# Tips or advice for fishing in SWFL



## DBStoots (Jul 9, 2011)

I've learned a lot by fishing with guides, especially those who are patient enough to teach as well as guide. So, you might begin by booking a couple of trips. Redfish are bottom feeders with voracious appetites for all sorts of things like shrimp, blue crabs, sandfleas, finger mullet, pinfish, sardines, etc. So, look for bait and signs of bait (diving birds, mullet muds, etc.). Reds will also hit a variety of artificial baits like spoons, deep diving plugs, and soft plastic baits in many different sizes and colors. On and around lush grass flats or jagged oyster bars, try ¼ oz. gold spoon. Slowly approach the area. Kill engine 100 yards out. Poll or troll. Study the area. Which way is tide running? Is bait moving? Are there sandy potholes or distinct edges where tall grass meets short grass? 

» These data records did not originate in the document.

(** An error entry carrying an exception value, and the same with an
    empty [error_detail]. *)
Definition entry_boom : json :=
  JObj [("timestamp", JStr "2024-01-01T00:00:07"); ("logger", JStr "task");
        ("level", JStr "ERROR"); ("event", JStr "boom");
        ("error_detail", JList [JObj [("exc_value", JStr "oops")]])].
Definition entry_boom_bare : json :=
  JObj [("timestamp", JStr "2024-01-01T00:00:07"); ("logger", JStr "task");
        ("level", JStr "ERROR"); ("event", JStr "boom");
        ("error_detail", JList [])].

(** An entry without a level. *)
Definition entry_no_level : json :=
  JObj [("timestamp", JStr "2024-01-01T00:00:09"); ("logger", JStr "task");
        ("event", JStr "::group::details")].

Definition poll_running_0 : poll :=
  poll_of "running" [task_instance "t1" "running"] (fun _ => logs_reply [entry_0]).
Definition poll_running_unreachable_logs : poll :=
  poll_of "running" [task_instance "t1" "running"] (fun _ => Unreachable).
Definition poll_success_0_5 : poll :=
  poll_of "success" [task_instance "t1" "success"]
    (fun _ => logs_reply [entry_0; entry_5]).

Definition sample_server : server :=
  {| auth := Json (JObj [("access_token", JStr "token")]);
     trigger := Json (JObj [("dag_run_id", JStr "r1")]);
     polls := [poll_running_0; poll_success_0_5] |}.

Definition rejecting_server : server :=
  {| auth := ErrorStatus;
     trigger := trigger sample_server;
     polls := polls sample_server |}.

(** The two entries of the filtering examples of the specification. *)
Definition entry_task_t1 : json :=
  JObj [("logger", JStr "task"); ("timestamp", JStr "t1")].
Definition entry_root_t2 : json :=
  JObj [("logger", JStr "root"); ("timestamp", JStr "t2")].

(** ** Vocabulary of the further properties *)

(** [','.join(l)]. *)
Fixpoint join_comma (l : list string) : string :=
  match l with
  | [] => ""
  | x :: rest =>
      match rest with
      | [] => x
      | _ => x ++ "," ++ join_comma rest
      end
  end.

(** The string contains a comma. *)
Fixpoint has_comma (s : string) : bool :=
  match s with
  | EmptyString => false
  | String c s' => (c =? ",")%char || has_comma s'
  end.

(** The string ends with a slash. *)
Fixpoint ends_with_slash (s : string) : bool :=
  match s with
  | EmptyString => false
  | String c s' =>
      match s' with
      | EmptyString => (c =? "/")%char
      | _ => ends_with_slash s'
      end
  end.

(** [n] slashes. *)
Fixpoint slashes (n : nat) : string :=
  match n with
  | O => ""
  | S n' => String "/" (slashes n')
  end.

(** What [trigger_dag] reads from the reply to its request. *)
Definition run_id_of (r : reply) : py json :=
  (body <- fetch_json r ;; py_get body "dag_run_id" JNull)%py.

(** The exit code once the monitor has returned, if it has. *)
Definition exit_of (res : option loop_exit) : process :=
  match res with
  | Some _ => Exited 0
  | None => Polling
  end.

(** The timestamp of [a] is not greater than that of [b]. *)
Definition timestamp_le (a b : json) : Prop :=
  py_gt (field a "timestamp") (field b "timestamp") = inr false.

(** A dict whose timestamp is a non-empty string. *)
Definition stamped (e : json) : bool :=
  match e with
  | JObj _ =>
      match field e "timestamp" with
      | JStr s => negb (s =? "")%string
      | _ => false
      end
  | _ => false
  end.


(** Further sample data: a server that refuses the trigger, one whose
    answers lack the keys read from them, a pass with a queued task, and a
    reply whose body has no [content]. *)
Definition refusing_trigger_server : server :=
  {| auth := auth sample_server;
     trigger := ErrorStatus;
     polls := polls sample_server |}.

Definition keyless_server : server :=
  {| auth := Json (JObj [("detail", JStr "ok")]);
     trigger := Json (JObj [("detail", JStr "ok")]);
     polls := [] |}.


Definition reply_without_content : reply :=
  Json (JObj [("detail", JStr "Not Found")]).

(** ** Vocabulary of the history of a task *)











Section History.
Context `{PyText}.



(** The loop body executed for a sequence of task instances, each with
    the reply its log request gets: the task instances of the successive
    polls in the order the loop meets them.  Between two polls the monitor
    keeps [logged_tasks] and [task_log_cutoffs] as they are. *)
Fixpoint process_all (self : AirflowDagRunner) (dag_id : string)
    (dag_run_id : json) (steps : list (json * reply)) (st : monitor_state)
    : io monitor_state :=
  match steps with
  | [] => io_ret st
  | (task, r) :: rest =>
      io_bind (process_task self dag_id dag_run_id task r st)
        (fun st' => process_all self dag_id dag_run_id rest st')
  end.

End History.
(** The trace of a load that goes through the cache: the two reads, the
    evaluation between its two recorder events, the success callback,
    and then the aftermath decided by the compiled script. *)
Lemma load_cached host opts (scriptSrc dir : string) (data : list N) :
  String.prefix "node|" scriptSrc = false ->
  configured_dir opts = Some dir ->
  readFile_utf8 (_fs host) (fileUriToFilePath host scriptSrc) = inr data ->
  exists c o v d,
    load host opts scriptSrc
    = [EReadFile (fileUriToFilePath host scriptSrc) (Some "utf8");
       EReadFile (_getCachedDataPath host dir (fileUriToFilePath host scriptSrc)) None;
       ERecord NodeBeginEvaluatingScript (fileUriToFilePath host scriptSrc);
       ERunScript c o v d;
       ERecord NodeEndEvaluatingScript (fileUriToFilePath host scriptSrc);
       ECallback]
      ++ aftermath host opts (_getCachedDataPath host dir (fileUriToFilePath host scriptSrc))
           (Script (_vm host) c o).
Proof.
  intros Hform Hdir Hread. unfold load. rewrite Hform. cbv zeta. rewrite Hread.
  unfold onSourceRead. rewrite Hdir.
  unfold onCachedDataRead, _loadAndEvalScript. cbv zeta. simpl.
  by eexists _, _, _, _.
Qed.

(** What the aftermath schedules, performs and reports, by the flags. *)
Lemma aftermath_rejected host opts (path : string) script :
  cachedDataRejected script = true ->
  scheduled (aftermath host opts path script) = [TUnlink path]
  /\ performed (aftermath host opts path script) = [TUnlink path]
  /\ hd_error (reports (aftermath host opts path script))
     = Some ("cachedDataRejected", path, None)
  /\ forallb is_cache_action (aftermath host opts path script) = true.
Proof.
  intros Hr. unfold aftermath. rewrite Hr. simpl.
  by destruct (unlink (_fs host) path).
Qed.

Lemma aftermath_produced host opts (path : string) script :
  cachedDataRejected script = false ->
  cachedDataProduced script = true ->
  scheduled (aftermath host opts path script) = [TWriteFile path (script_cachedData script)]
  /\ performed (aftermath host opts path script) = [TWriteFile path (script_cachedData script)]
  /\ Forall (fun r => r.1.1 <> "cachedDataRejected") (reports (aftermath host opts path script))
  /\ forallb is_cache_action (aftermath host opts path script) = true.
Proof.
  intros Hr Hp. unfold aftermath. rewrite Hr, Hp. simpl.
  destruct (writeFile (_fs host) path (script_cachedData script)); simpl;
    split_and!; try done; repeat constructor; done.
Qed.

Lemma aftermath_accepted host opts (path : string) script :
  cachedDataRejected script = false ->
  cachedDataProduced script = false ->
  aftermath host opts path script = [].
Proof. intros Hr Hp. unfold aftermath. by rewrite Hr, Hp. Qed.

Lemma aftermath_cache_only host opts (path : string) script :
  forallb is_cache_action (aftermath host opts path script) = true.
Proof.
  destruct (cachedDataRejected script) eqn:Hr.
  - by apply aftermath_rejected.
  - destruct (cachedDataProduced script) eqn:Hp.
    + by apply aftermath_produced.
    + by rewrite aftermath_accepted.
Qed.

(** Case analysis on the membership of an event in an explicit trace. *)
Ltac pick_event :=
  repeat match goal with
         | H : _ \/ _ |- _ => destruct H
         | H : False |- _ => destruct H
         | H : @eq (Event _ _ _) _ _ |- _ => first [discriminate H | inversion H; clear H; subst]
         end.

(** A failed [unlink] or [writeFile] of the aftermath is reported to
    [onNodeCachedDataError] with its error. *)
Lemma aftermath_failures_reported host opts (path : string) script :
  (forall p err, In (EUnlink p) (aftermath host opts path script) ->
     unlink (_fs host) p = Some err ->
     In (EOnNodeCachedDataError "unlink" p (Some err)) (aftermath host opts path script))
  /\ (forall p b err, In (EWriteFile p b) (aftermath host opts path script) ->
        writeFile (_fs host) p b = Some err ->
        In (EOnNodeCachedDataError "writeFile" p (Some err))
           (aftermath host opts path script)).
Proof.
  unfold aftermath, onTimeout, _runSoon. split.
  - intros p err Hin Hfail.
    destruct (cachedDataRejected script); [|destruct (cachedDataProduced script)].
    + cbn [app] in *.
      destruct (unlink (_fs host) path) as [e|] eqn:Hu; simpl in Hin; pick_event;
        rewrite Hfail in Hu; [|done]. injection Hu as <-. simpl. tauto.
    + cbn [app] in *.
      destruct (writeFile (_fs host) path (script_cachedData script));
        simpl in Hin; pick_event.
    + destruct Hin.
  - intros p b err Hin Hfail.
    destruct (cachedDataRejected script); [|destruct (cachedDataProduced script)].
    + cbn [app] in *. destruct (unlink (_fs host) path); simpl in Hin; pick_event.
    + cbn [app] in *.
      destruct (writeFile (_fs host) path (script_cachedData script)) as [e|] eqn:Hw;
        simpl in Hin; pick_event; rewrite Hfail in Hw; [|done].
      injection Hw as <-. simpl. tauto.
    + destruct Hin.
Qed.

Try scented soft plastics on Mustad Ultra Point Power Lock Hook (1/16 oz. in water up to 1’; 1/8 oz. in deeper water). Texas Rig a shrimp on a 1/0 or 2/0 hook with tiny split shot above the eye of the hook. Soft plastics and jigs are great. 5” fish bites jerk bait on a light jig head, 10 lb. braid with 20 lb. fluorocarbon leader. DOA Cal rigged weedless. Sight fish in 2’ to 3’ of water. Go out when the tides are < 1’. When tides are extremely low, study bottom contours to see which flats are deeper, which are exposed, etc. Look for cruising reds on the last part of the outgoing tide and first part of the incoming tide. Try pink/white Bass Assassin Shad for reds.


----------



## slowtyper16 (May 29, 2015)

DBStoots said:


> I've learned a lot by fishing with guides, especially those who are patient enough to teach as well as guide. So, you might begin by booking a couple of trips. Redfish are bottom feeders with voracious appetites for all sorts of things like shrimp, blue crabs, sandfleas, finger mullet, pinfish, sardines, etc. So, look for bait and signs of bait (diving birds, mullet muds, etc.). Reds will also hit a variety of artificial baits like spoons, deep diving plugs, and soft plastic baits in many different sizes and colors. On and around lush grass flats or jagged oyster bars, try ¼ oz. gold spoon. Slowly approach the area. Kill engine 100 yards out. Poll or troll. Study the area. Which way is tide running? Is bait moving? Are there sandy potholes or distinct edges where tall grass meets short grass?
> 
> Try scented soft plastics on Mustad Ultra Point Power Lock Hook (1/16 oz. in water up to 1’; 1/8 oz. in deeper water). Texas Rig a shrimp on a 1/0 or 2/0 hook with tiny split shot above the eye of the hook. Soft plastics and jigs are great. 5” fish bites jerk bait on a light jig head, 10 lb. braid with 20 lb. fluorocarbon leader. DOA Cal rigged weedless. Sight fish in 2’ to 3’ of water. Go out when the tides are < 1’. When tides are extremely low, study bottom contours to see which flats are deeper, which are exposed, etc. Look for cruising reds on the last part of the outgoing tide and first part of the incoming tide. Try pink/white Bass Assassin Shad for reds.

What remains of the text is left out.